Sinto falta - Saudades de outrora (Epílogos de infância)
Já senti
saudades.
Ao longo do
tempo eu vi a escassez de alguns valores. Da penúria dos encontros e
desencontros, dos epílogos, desfechos, coroações e nascimentos.
Sinto saudades
de um espaço perdido no tempo, da magia do desconhecido, do aprendizado do
conhecido.
Do viver a
noite na ternura de uma roda de amigos a brincar. Sinto saudades dos choros
calados.
Os sonhos de
outrora, o esquecimento levou pra longe. Eu não sei mais. Sonhos, aspirações de
que eu não pude sonhar, sonhos que eu não consegui alcança-los, quimeras da
minha infância.
Sinto falta
do tempo em que não via maldade estampado nas pessoas, pois a única maldade era
a negação. Do tempo em que eu achava que tudo era eterno, que tudo era para
sempre, até conhecer as mortes e funerais.
Sinto
saudades daquelas pessoas que fizeram parte da minha vida e que hoje não tenho
mais noticias, dos que brincaram comigo e hoje eu nem entrevejo, vi num vislumbre
encantador a se tornar aquela essência perdida, esquecida nos desencontros.
Sinto falta
dos sonhos que esqueci, dos aniversários, da música que não ouvi, dos balões
coloridos, dos amores que perdi.
Sinto falta
dos desejos que ocultei, sinto falta das imaginações interrompidas, dos dias
que não dancei, do tempo em que eu não cantei.
Saudades da
liberdade a florar em um campo em que eu podia sonhar.
Da aquarela
borrada, das cores que não foram pintadas, das ilusões que eu não pude comprar.
Da inocência
que foi roubada, da pureza deteriorada. Tais coisas que carregam na mala da
infância, hoje apenas coisas que se perderam com o vento e levadas pra longe.
Saudades de
acordar cedo e correr pra ver o sol nascer, de quando anoitecer ver a lua a
brilhar e puder sonhar de um dia chegar lá.
Das noites
de mais sã calmaria.
Sinto falta
que as únicas preocupações eram o programa infantil da TV que não conseguia
assistir, dos doces que não ganhei e dos que não pude comer, de correr atrás de
confeitos, dos brigadeiros roubados em aniversários, das velas e dos “com quem
será”.
Sinto
saudades das aulas perdidas, dos colegas com quem eu não brinquei. Da desculpa
da dor de barriga pra não ir à escola. Dos desenhos que foram rasgados, das
pinturas bonitas e perdidas de um retrato.
Sinto falta
das brincadeiras que não foram executadas, de correr atrás de pipas, de correr atrás
das folhas de outono que caia e do desejo de guarda-las para o futuro. Do verão
na praia e dos castelos construídos com areia e derrubados e levados pelo mar. Do
inverno com medo das trovoadas a correr pra cama de seus pais. De que o único pesadelo
era sonhar com monstros. Hoje descobri
que monstros somos nós por destruímos os sonhos.

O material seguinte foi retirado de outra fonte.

(** A product of a number at most [n] with a positive factor. *)
Lemma fmul_at_most (a b : Z) (x f : float64) :
  exact_int a -> exact_int b -> at_most a x -> nonneg f -> flt fzero f = true ->
  (a * sval f <= b * 2 ^ scale)%Z -> at_most b (fmul x f).
Proof.
  intros Ea Eb Hx Hf Pf Hle. destruct (fofZ_sval b Eb) as [Nb Sb]. pose proof Hf as (Vf & Ff & _).
  split; [apply fmul_valid; [apply Hx|done]|].
  destruct (at_most_cases a x Ea Hx) as [->|Rx].
  { destruct f as [|[]| |[] m e]; try done. cbn. destruct Nb as (_ & F & _). by destruct (fofZ b) as [|[]| |]. }
  destruct (fle x fzero) eqn:E.
  - eapply fle_trans; [by apply fmul_nonpos|apply Nb].
  - assert (nonneg x) as Nx.
    { apply real_pos_nonneg; [done|]. destruct Rx as [_ F]. by destruct x as [|[]| |[]]. }
    apply fmul_le; [done|done|done|]. rewrite Sb. pose proof (at_most_sval a x Ea Hx Rx) as Hs.
    pose proof (nonneg_sval f Hf) as H0.
    transitivity (a * 2 ^ scale * sval f)%Z; [by apply Z.mul_le_mono_nonneg_r|].
    replace (a * 2 ^ scale * sval f)%Z with (2 ^ scale * (a * sval f))%Z by ring.
    apply Z.mul_le_mono_nonneg_l; [|done]. apply Z.pow_nonneg. lia.
Qed.

Lemma at_most_mono (a b : Z) (x : float64) : fle (fofZ a) (fofZ b) = true -> at_most a x -> at_most b x.
Proof. intros H [V Hx]. split; [done|]. by eapply fle_trans. Qed.

Lemma fsub_le_l (x y : float64) : real x -> nonneg y -> fle fzero x = true -> fle (fsub x y) x = true.
Proof.
  intros [Vx Fx] (Vy & Fy & Py) Px.
  destruct x as [sx|sx| |[] m1 e1]; [|discriminate Fx|discriminate Fx|discriminate Px|];
    destruct y as [sy|sy| |[] m2 e2]; try discriminate Fy; try discriminate Py; try (by apply fle_refl).
  - by destruct sx, sy.
  - by destruct sx.
  - pose proof (mag_pos _ _ _ Vx) as P1. pose proof (mag_pos _ _ _ Vy) as P2.
    pose proof Vx as Vx'. apply valid_range in Vx' as [Hx _], Vy as [Hy _].
    pose proof (sval_aligned false m1 e1 (Z.min e1 e2) ltac:(lia) ltac:(unfold scale; lia)) as S1.
    pose proof (sval_aligned false m2 e2 (Z.min e1 e2) ltac:(lia) ltac:(unfold scale; lia)) as S2.
    pose proof (pow2_pos (Z.min e1 e2 + scale) ltac:(unfold scale; lia)) as Hq.
    unfold fsub, SFsub. cbn [cond_Zopp] in *.
    set (a := Z.pos (shl_align m1 e1 _).1) in *. set (b := Z.pos (shl_align m2 e2 _).1) in *.
    destruct (Z.le_gt_cases (a - b) 0) as [Hle|Hgt].
    + eapply fle_trans; [by apply binary_normalize_nonpos|done].
    + apply (Rounds_le _ _ _ (binary_normalize_Rounds (a - b) (Z.min e1 e2) false ltac:(lia) ltac:(lia)));
        [done|done|]. rewrite S1, Z.mul_1_l. apply Z.mul_le_mono_nonneg_r; lia.
Qed.

Lemma fneg_le (a b : float64) : is_nan a = false -> is_nan b = false -> fle a b = true -> fle (fneg b) (fneg a) = true.
Proof.
  intros Ha Hb H. rewrite fle_iff in *. unfold key_lt, key_eq in *.
  destruct a as [[]|[]| |[] m e], b as [[]|[]| |[] n f]; try discriminate Ha; try discriminate Hb;
    cbn in *; (split; [done|]); (split; [done|]); lia.
Qed.

(** ** How far rounding moves a value *)

(** A value between two neighbours of a grid of 53-bit multiples is rounded to
    a number between them. *)
Lemma Rounds_near (V c n g : Z) (R : float64) :
  (0 < c)%Z -> (0 <= n < 2 ^ 53 - 1)%Z -> (0 <= g <= 900)%Z ->
  (c * (n * 2 ^ (scale + g)) <= V <= c * ((n + 1) * 2 ^ (scale + g)))%Z -> Rounds V c R ->
  nonneg R /\ (n * 2 ^ (scale + g) <= sval R <= (n + 1) * 2 ^ (scale + g))%Z.
Proof.
  intros Hc Hn Hg HV HR.
  destruct (dyadic_double (n + 1) (- g) ltac:(lia) ltac:(lia)) as (hi & Nhi & Shi & _).
  rewrite Z.sub_opp_r in Shi.
  assert (exists lo, nonneg lo /\ sval lo = n * 2 ^ (scale + g))%Z as (lo & Nlo & Slo).
  { destruct (decide (n = 0)%Z) as [->|Hne]; [by exists fzero|].
    destruct (dyadic_double n (- g) ltac:(lia) ltac:(lia)) as (lo & Nlo & Slo & _). rewrite Z.sub_opp_r in Slo. by exists lo. }
  assert (fle R hi = true) as Hhi by (apply (Rounds_le _ _ _ HR); [apply Nhi..|rewrite Shi; lia]).
  assert (fle lo R = true) as Hlo by (apply (Rounds_ge _ _ _ HR); [apply Nlo..|rewrite Slo; lia]).
  assert (nonneg R) as NR by (eapply Rounds_nonneg; [done|exact Hhi|apply Nhi]).
  split; [done|]. rewrite fle_sval in Hhi, Hlo by (first [apply NR|apply Nhi|apply Nlo]). lia.
Qed.

(** A value below [2^53] steps of the grid, and by how much rounding moves it. *)
Lemma Rounds_close (V c g : Z) (R : float64) :
  (0 < c)%Z -> (0 <= g <= 900)%Z -> (0 <= V < c * ((2 ^ 53 - 1) * 2 ^ (scale + g)))%Z -> Rounds V c R ->
  nonneg R /\ (V - c * 2 ^ (scale + g) < c * sval R < V + c * 2 ^ (scale + g))%Z /\
  (V / (c * 2 ^ (scale + g)) * 2 ^ (scale + g) <= sval R)%Z.
Proof.
  intros Hc Hg HV HR. pose proof (pow2_pos (scale + g) ltac:(unfold scale; lia)) as HG.
  set (G := (2 ^ (scale + g))%Z) in *. set (n := (V / (c * G))%Z).
  assert (0 < c * G)%Z as HcG by (by apply Z.mul_pos_pos).
  pose proof (Z.div_mod V (c * G) ltac:(lia)) as Hd. pose proof (Z.mod_pos_bound V (c * G) HcG) as Hm. fold n in Hd.
  assert (0 <= n < 2 ^ 53 - 1)%Z as Hn.
  { split; [apply Z.div_pos; lia|]. apply Z.div_lt_upper_bound; [done|]. rewrite <- Z.mul_assoc, (Z.mul_comm G). lia. }
  destruct (decide (V mod (c * G) = 0)%Z) as [E|E].
  - destruct (Rounds_near V c n g R Hc Hn Hg) as [NR [Hl Hu]]; [fold G; nia|done|]. fold G in Hl, Hu.
    assert (sval R <= n * G)%Z as Hu'.
    { destruct (decide (n = 0)%Z) as [E0|Hne].
      - assert (fle R fzero = true) as Hz by (apply (Rounds_le _ _ _ HR); [done..|]; change (sval fzero) with 0%Z; nia).
        apply fle_sval in Hz; [|apply NR|done|apply NR|done]. change (sval fzero) with 0%Z in Hz. lia.
      - destruct (dyadic_double n (- g) ltac:(lia) ltac:(lia)) as (z & Nz & Sz & _). rewrite Z.sub_opp_r in Sz. fold G in Sz.
        assert (fle R z = true) as Hz by (apply (Rounds_le _ _ _ HR); [apply Nz..|rewrite Sz; nia]).
        apply fle_sval in Hz; [lia|apply NR|apply Nz|apply NR|apply Nz]. }
    split; [done|]. split; [nia|done].
  - destruct (Rounds_near V c n g R Hc Hn Hg) as [NR [Hl Hu]]; [fold G; nia|done|]. fold G in Hl, Hu.
    split; [done|]. split; [nia|done].
Qed.

(** [math.Floor] of a number below [2^53]. *)
Lemma ffloor_int (x : float64) : nonneg x -> (sval x < 2 ^ 53 * 2 ^ scale)%Z ->
  ffloor x = fofZ (sval x / 2 ^ scale) \/ (exists s, x = S754_zero s).
Proof.
  intros Hx Hlt. destruct Hx as (Vx & Fx & Px). destruct x as [s|s| |[] m e]; try done; [right; by eexists|left].
  cbn [ffloor]. unfold with_sign. apply valid_range in Vx as [He _]. rewrite floor_mag_sval by lia. done.
Qed.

Sonhei em ser grande, hoje eu sonho em ser
pequeno. Hoje o tudo de metáforas, toda essa magia cada vez mais extinta pelas
pessoas afora.
Chega um tempo em que o hoje se torna
motivo de saudades.
‘Não me leve
agora. Eu não quero ir embora, tenho tanto pra fazer e motivos pra crer que
ainda não é hora. ’
- Epílogos e finais
Sinto falta da
vida que não vivi, sinto falta do céu estrelado daquela noite serena, da dor de
um joelho ralado, do beijinho de boa noite que não foi dado. Sinto falta dos
brinquedos quebrados, dos amigos deixados, dos entes que não voltaram. Mas,
também sinto falta do tempo desperdiçado, dos tempos e vidas perdidas, do
tempo que eu perdi. E desse eu sei que só me resta sentir saudade.